Secondly, water will NEVER be an issue. . .certainly not "bottled water," for cripe's sake.-> you are linking me an article of a guy that calculates that... I'm just refuting your article.
DOESN'T MATTER IF PEOPLE WERE "HOARDING." They're ALL GONE NOW. And ALL those resources are still around (food, water, ammo, supplies, etc.)-> yeah spread over a town of 10,000 people with now 9,990 zombies around, a couple in every house. Of course you're gonna go badass fight for a few cans of tuna every day by raiding random houses, but then you are going to die. And again my calculations were not taking into account that hoarding.
So this series plays 20 years in the future, that's when they are food shortages in certain communities (or very bad food in others), which is what you're saying is unrealistic. Not immediately. Also in the series there are no shortages of gas or vehicles, which is what you were alleging as well.
Again, you're looking at ONE source, and making a hilariously inaccurate projection based on that. I won't go into the particulars, because the article I linked does an Excellent job, and you clearly haven't read it. Bottom line: you're Wrong.->it's just an average supermarket shelf man, some supermarkets will be bigger some will be smaller but ballpark average will be something like that.

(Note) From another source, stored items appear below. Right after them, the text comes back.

(* ===== verification/CxxString.v ===== *)
(** * std::string and size_t

    The parts of the C++ standard library the clients use on strings: [size_t]
    arithmetic modulo 2^64, [npos], [find], [rfind], [find_first_of],
    [find_first_not_of], [substr] and [compare].  Positions are [Z], since
    the sources pass [npos] through arithmetic. *)
From S2P Require Import Prelude.

(** ** size_t *)

Definition size_mod : Z := 2 ^ 64.
Definition npos : Z := size_mod - 1.
Definition wadd (a b : Z) : Z := (a + b) mod size_mod.
Definition wsub (a b : Z) : Z := (a - b) mod size_mod.

Definition size (s : str) : Z := Z.of_nat (length s).

(** A string that fits in memory: every position is below [npos]. *)
Definition fits (s : str) : Prop := (size s < 2 ^ 63)%Z.

Lemma size_nonneg s : (0 <= size s)%Z.
Proof. unfold size. lia. Qed.

Lemma size_app s t : size (s ++ t) = (size s + size t)%Z.
Proof. unfold size. rewrite length_app. lia. Qed.

Lemma size_cons c s : size (c :: s) = (1 + size s)%Z.
Proof. unfold size. simpl. lia. Qed.

Lemma drop_size pre s : drop (Z.to_nat (size pre)) (pre ++ s) = s.
Proof. unfold size. by rewrite Nat2Z.id, drop_app_length. Qed.

Lemma size_nil : size [] = 0%Z.
Proof. done. Qed.

Lemma wadd_small a b : (0 <= a + b < size_mod)%Z -> wadd a b = (a + b)%Z.
Proof. intros. by apply Z.mod_small. Qed.

Lemma wsub_small a b : (0 <= a - b < size_mod)%Z -> wsub a b = (a - b)%Z.
Proof. intros. by apply Z.mod_small. Qed.

(** Adding to [npos] wraps: [npos + n = n - 1]. *)
Lemma wadd_npos n : (0 < n < size_mod)%Z -> wadd npos n = (n - 1)%Z.
Proof.
  intros Hn. unfold wadd, npos.
  replace (size_mod - 1 + n)%Z with ((n - 1) + 1 * size_mod)%Z by lia.
  rewrite Z.mod_add by (unfold size_mod; lia). apply Z.mod_small. lia.
Qed.

#[export] Hint Rewrite size_app size_cons size_nil : cog_rw.
#[export] Hint Resolve size_nonneg : cog.

(** ** Searching for a character *)

(** The least index whose character satisfies [p]. *)
Fixpoint index_of (p : ascii -> bool) (s : str) : option nat :=
  match s with
  | [] => None
  | c :: s' => if p c then Some 0 else S <$> index_of p s'
  end.

(** The greatest one. *)
Fixpoint last_index_of (p : ascii -> bool) (s : str) : option nat :=
  match s with
  | [] => None
  | c :: s' =>
      match last_index_of p s' with
      | Some i => Some (S i)
      | None => if p c then Some 0 else None
      end
  end.

Definition pos_of (o : option nat) : Z :=
  match o with Some i => Z.of_nat i | None => npos end.

(** [find_if p s pos] searches from [pos]; [npos] when nothing is found or when
    [pos] is past the end. *)
Definition find_if (p : ascii -> bool) (s : str) (pos : Z) : Z :=
  if (size s <=? pos)%Z then npos
  else match index_of p (drop (Z.to_nat pos) s) with
       | Some i => (pos + Z.of_nat i)%Z
       | None => npos
       end.

Definition find (c : ascii) (s : str) (pos : Z) : Z := find_if (chareq c) s pos.
Definition rfind (c : ascii) (s : str) : Z := pos_of (last_index_of (chareq c) s).

Definition char_in (set : str) (c : ascii) : bool := bool_decide (c ∈ set).
Definition find_first_of (set s : str) (pos : Z) : Z := find_if (char_in set) s pos.
Definition find_first_not_of (set s : str) (pos : Z) : Z :=
  find_if (fun c => negb (char_in set c)) s pos.

Lemma index_of_Some p s i :
  index_of p s = Some i <->
  exists a c b, s = a ++ c :: b /\ length a = i /\ p c = true /\
                Forall (fun x => p x = false) a.
Proof.
  revert i. induction s as [|x s IH]; intros i; simpl.
  - split; [done|]. intros (a & c & b & Heq & _). by destruct a.
  - destruct (p x) eqn:Hx.
    + split.
      * intros [= <-]. exists [], x, s. split_cog.
      * intros (a & c & b & Heq & <- & Hc & Ha). destruct a as [|y a]; [done|].
        simplify_eq/=. inversion Ha. congruence.
    + rewrite fmap_Some. setoid_rewrite IH. split.
      * intros (j & (a & c & b & -> & <- & Hc & Ha) & ->).
        exists (x :: a), c, b. split_cog.
      * intros (a & c & b & Heq & <- & Hc & Ha).
        destruct a as [|y a]; simplify_eq/=; [congruence|].
        inversion Ha; subst. exists (length a). split_cog.
        exists a, c, b. split_cog.
Qed.

Lemma index_of_None p s :
  index_of p s = None <-> Forall (fun x => p x = false) s.
Proof.
  induction s as [|x s IH]; simpl; [split; [constructor|done]|].
  destruct (p x) eqn:Hx.
  - split; [done|]. inversion 1. congruence.
  - rewrite fmap_None, IH, Forall_cons. tauto.
Qed.

Lemma index_of_app p a c b :
  Forall (fun x => p x = false) a -> p c = true ->
  index_of p (a ++ c :: b) = Some (length a).
Proof. intros. apply index_of_Some. eexists a, c, b. split_cog. Qed.

Lemma last_index_of_app p a c b :
  p c = true -> Forall (fun x => p x = false) b ->
  last_index_of p (a ++ c :: b) = Some (length a).
Proof.
  intros Hc Hb.
  assert (last_index_of p b = None) as Hn.
  { induction Hb as [|x b Hx _ IH]; simpl; [done|]. by rewrite IH, Hx. }
  induction a as [|x a IH]; simpl; [by rewrite Hn, Hc|]. by rewrite IH.
Qed.

(** ** Laws of [find_if] at a known offset *)

Lemma find_if_at p pre a c b :
  Forall (fun x => p x = false) a -> p c = true ->
  find_if p (pre ++ a ++ c :: b) (size pre) = (size pre + size a)%Z.
Proof.
  intros Ha Hc. unfold find_if.
  rewrite (proj2 (Z.leb_gt _ _)) by (autorewrite with cog_rw; pose proof (size_nonneg a); pose proof (size_nonneg b); lia).
  rewrite drop_size.
  rewrite index_of_app by done. done.
Qed.

Lemma find_if_here p pre c b :
  p c = true -> find_if p (pre ++ c :: b) (size pre) = size pre.
Proof.
  intros Hc. etrans; [apply (find_if_at p pre [] c b); done|]. apply Z.add_0_r.
Qed.

Lemma find_if_none p pre s :
  Forall (fun x => p x = false) s -> find_if p (pre ++ s) (size pre) = npos.
Proof.
  intros Hs. unfold find_if. case_match; [done|].
  rewrite drop_size.
  by rewrite (proj2 (index_of_None p s)).
Qed.

Lemma find_if_at0 p a c b :
  Forall (fun x => p x = false) a -> p c = true -> find_if p (a ++ c :: b) 0 = size a.
Proof. apply (find_if_at p []). Qed.

Lemma find_if_here0 p c b : p c = true -> find_if p (c :: b) 0 = 0%Z.
Proof. apply (find_if_here p []). Qed.

Lemma find_if_none0 p s : Forall (fun x => p x = false) s -> find_if p s 0 = npos.
Proof. apply (find_if_none p []). Qed.

(** Skipping a character that is not searched for. *)
Lemma find_if_skip p pre c t :
  p c = false ->
  find_if p (pre ++ c :: t) (size pre) = find_if p ((pre ++ [c]) ++ t) (size (pre ++ [c])).
Proof.
  intros Hc. unfold find_if. rewrite !drop_size. cbn [index_of]. rewrite Hc.
  rewrite !size_app, size_cons. change (size [c]) with 1%Z. pose proof (size_nonneg t).
  rewrite (proj2 (Z.leb_gt _ _)) by lia.
  destruct (index_of p t) as [i|] eqn:Hi; simpl.
  - rewrite (proj2 (Z.leb_gt _ _)); [lia|].
    destruct t; [done|]. rewrite size_cons. pose proof (size_nonneg t). lia.
  - by case_match.
Qed.

Lemma find_if_past p s pos : (size s <= pos)%Z -> find_if p s pos = npos.
Proof. intros H. unfold find_if. by rewrite (proj2 (Z.leb_le _ _)). Qed.

(** What a successful search means, and its bounds. *)
Lemma find_if_split p s pos r :
  (0 <= pos)%Z -> fits s -> find_if p s pos = r -> r <> npos ->
  exists pre a c b, s = pre ++ a ++ c :: b /\ size pre = pos /\
    r = (pos + size a)%Z /\ p c = true /\ Forall (fun x => p x = false) a.
Proof.
  intros Hpos Hfit <-. unfold find_if.
  destruct (size s <=? pos)%Z eqn:Hle; [done|]. apply Z.leb_gt in Hle.
  destruct (index_of p (drop (Z.to_nat pos) s)) as [i|] eqn:Hi; [|done].
  intros _. apply index_of_Some in Hi as (a & c & b & Heq & <- & Hc & Ha).
  exists (take (Z.to_nat pos) s), a, c, b. repeat split; try done.
  - by rewrite <- Heq, take_drop.
  - unfold size in *. rewrite length_take. lia.
Qed.

Lemma find_if_bound p s pos :
  (0 <= pos)%Z -> fits s -> find_if p s pos = npos \/
  (pos <= find_if p s pos < size s)%Z.
Proof.
  intros Hpos Hfit. destruct (decide (find_if p s pos = npos)) as [|Hne]; [by left|right].
  destruct (find_if_split p s pos _ Hpos Hfit eq_refl Hne)
    as (pre & a & c & b & -> & <- & -> & _).
  autorewrite with cog_rw. pose proof (size_nonneg a). pose proof (size_nonneg b). lia.
Qed.

(** A position found is a position of the string. *)
Lemma find_if_lookup p s pos :
  (0 <= pos)%Z -> find_if p s pos <> npos -> is_Some (s !! Z.to_nat (find_if p s pos)).
Proof.
  intros Hpos. unfold find_if. case_match eqn:Hle; [done|]. apply Z.leb_gt in Hle.
  destruct (index_of p (drop (Z.to_nat pos) s)) as [i|] eqn:Hi; [|done]. intros _.
  apply index_of_Some in Hi as (a & c & b & Heq & <- & _).
  exists c. rewrite <- (take_drop (Z.to_nat pos) s), Heq.
  rewrite lookup_app_r by (rewrite length_take; unfold size in Hle; lia).
  rewrite length_take, Nat.min_l by (unfold size in Hle; lia).
  replace (Z.to_nat (pos + Z.of_nat (length a)) - Z.to_nat pos) with (length a) by lia.
  by apply list_lookup_middle.
Qed.

(** ** Substrings *)

(** [s.substr(pos, n)]: [None] is [std::out_of_range]. *)
Definition substr (s : str) (pos n : Z) : option str :=
  if (size s <? pos)%Z then None
  else Some (take (Z.to_nat (Z.min n (size s - pos))) (drop (Z.to_nat pos) s)).

(** [s.substr(pos)]. *)
Definition substr_from (s : str) (pos : Z) : option str := substr s pos npos.

Lemma substr_at pre s t : substr (pre ++ s ++ t) (size pre) (size s) = Some s.
Proof.
  unfold substr. rewrite (proj2 (Z.ltb_ge _ _))
    by (autorewrite with cog_rw; pose proof (size_nonneg s); pose proof (size_nonneg t); lia).
  f_equal. rewrite drop_size.
  rewrite Z.min_l by (autorewrite with cog_rw; pose proof (size_nonneg t); lia).
  unfold size. by rewrite Nat2Z.id, take_app_length.
Qed.

Lemma substr_at0 s t : substr (s ++ t) 0 (size s) = Some s.
Proof. apply (substr_at []). Qed.

Lemma substr_from_at pre s : fits (pre ++ s) -> substr_from (pre ++ s) (size pre) = Some s.
Proof.
  intros Hfit. unfold fits in Hfit. rewrite size_app in Hfit.
  unfold substr_from, substr. rewrite (proj2 (Z.ltb_ge _ _))
    by (autorewrite with cog_rw; pose proof (size_nonneg s); lia).
  f_equal. rewrite drop_size.
  apply take_ge. rewrite size_app. pose proof (size_nonneg pre).
  unfold npos, size_mod. unfold size in *. lia.
Qed.

(** ** Searching for a substring *)

Definition is_prefix (pat s : str) : bool := bool_decide (take (length pat) s = pat).

Fixpoint index_of_sub (pat s : str) : option nat :=
  if is_prefix pat s then Some 0
  else match s with
       | [] => None
       | _ :: s' => S <$> index_of_sub pat s'
       end.

(** [s.find(pat, pos)]. *)
Definition find_sub (pat s : str) (pos : Z) : Z :=
  if (size s <? pos)%Z then npos
  else match index_of_sub pat (drop (Z.to_nat pos) s) with
       | Some i => (pos + Z.of_nat i)%Z
       | None => npos
       end.

Lemma is_prefix_app pat s : is_prefix pat (pat ++ s) = true.
Proof. apply bool_decide_eq_true. by rewrite take_app_length. Qed.

Lemma index_of_sub_prefix pat s : is_prefix pat s = true -> index_of_sub pat s = Some 0.
Proof. intros H. destruct s; simpl; by rewrite H. Qed.

Lemma find_sub_at pat pre t : find_sub pat (pre ++ pat ++ t) (size pre) = size pre.
Proof.
  unfold find_sub. rewrite (proj2 (Z.ltb_ge _ _))
    by (autorewrite with cog_rw; pose proof (size_nonneg pat); pose proof (size_nonneg t); lia).
  rewrite drop_size.
  rewrite index_of_sub_prefix by apply is_prefix_app. lia.
Qed.

Lemma index_of_sub_drop pat s n : index_of_sub pat s = None -> index_of_sub pat (drop n s) = None.
Proof.
  revert n. induction s as [|c s IH]; intros [|n] Hn; simpl in *; try done.
  destruct (is_prefix pat (c :: s)); [done|]. apply fmap_None in Hn. auto.
Qed.

Lemma find_sub_none pat s pos : index_of_sub pat s = None -> find_sub pat s pos = npos.
Proof.
  intros Hn. unfold find_sub. case_match; [done|]. by rewrite index_of_sub_drop.
Qed.

(** ** Comparison *)

(** [s.compare(0, n, t) == 0]: the first [n] characters of [s] are [t], with
    the same length. *)
Definition compare_eq (s : str) (n : nat) (t : str) : bool := bool_decide (take n s = t).

(** [strncmp(s, t, n) == 0] on C strings, for [n] the length of [t]. *)
Definition strncmp_eq (s t : str) : bool := bool_decide (take (length t) (c_str s) = t).

Lemma compare_eq_length s n t :
  compare_eq s n t = true -> length t = min n (length s).
Proof. intros <-%bool_decide_eq_true. apply length_take. Qed.

(** ** Lexicographic order

    [a < b] on [std::string]: characters compared as unsigned bytes. *)
Fixpoint str_ltb (a b : str) : bool :=
  match a, b with
  | [], _ :: _ => true
  | x :: a', y :: b' =>
      if chareq x y then str_ltb a' b'
      else (N_of_ascii x <? N_of_ascii y)%N
  | _, [] => false
  end.

Lemma chareq_sym a b : chareq a b = chareq b a.
Proof. unfold chareq. apply bool_decide_ext. naive_solver. Qed.

Lemma N_of_ascii_inj a b : N_of_ascii a = N_of_ascii b -> a = b.
Proof.
  intros H. by rewrite <- (ascii_N_embedding a), <- (ascii_N_embedding b), H.
Qed.

Lemma str_ltb_irrefl a : str_ltb a a = false.
Proof. induction a as [|x a IH]; simpl; [done|]. by rewrite chareq_refl. Qed.

Lemma str_ltb_trans a b c :
  str_ltb a b = true -> str_ltb b c = true -> str_ltb a c = true.
Proof.
  revert b c. induction a as [|x a IH]; intros [|y b] [|z c]; simpl; try done.
  destruct (chareq x y) eqn:Hxy; [apply chareq_true in Hxy as ->; case_match; [apply IH|done]|].
  destruct (chareq y z) eqn:Hyz; [apply chareq_true in Hyz as ->; by rewrite Hxy|].
  intros H1%N.ltb_lt H2%N.ltb_lt.
  destruct (chareq x z) eqn:Hxz; [apply chareq_true in Hxz as ->; lia|].
  apply N.ltb_lt. lia.
Qed.

Lemma str_ltb_total a b : str_ltb a b = false -> str_ltb b a = false -> a = b.
Proof.
  revert b. induction a as [|x a IH]; intros [|y b]; simpl; try done.
  rewrite (chareq_sym y x). destruct (chareq x y) eqn:Hxy.
  - apply chareq_true in Hxy as ->. intros. f_equal. auto.
  - intros H1%N.ltb_ge H2%N.ltb_ge. apply chareq_false in Hxy.
    destruct Hxy. apply N_of_ascii_inj. lia.
Qed.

You estimate how many Years of food/water someone would have, as if they wouldn't be planning to put systems in place moving forward, WITHOUT relying on what was left behind.-> again, didn't see the series? the main characters barely escaped some fascist government quarantine zone/prison. In other areas we see small groups of separate communities that are fighting each other. All the people we see are just surviving, society is completely broken down, they don't have a chance to plan some long term agriculture. Sure, some people manage to do it, like bill and joel, but a lot of people are also trying to survive day-to-day.
The fishing would be insane. "Fishing the waters of Wyoming is like finding paradise on earth. With 4,200 lakes, 27,000 miles of rivers and streams and 14 reservoirs that are home to more than 22 species of fish, the opportunities are endless for casting a line on Wyoming's blue-ribbon waters."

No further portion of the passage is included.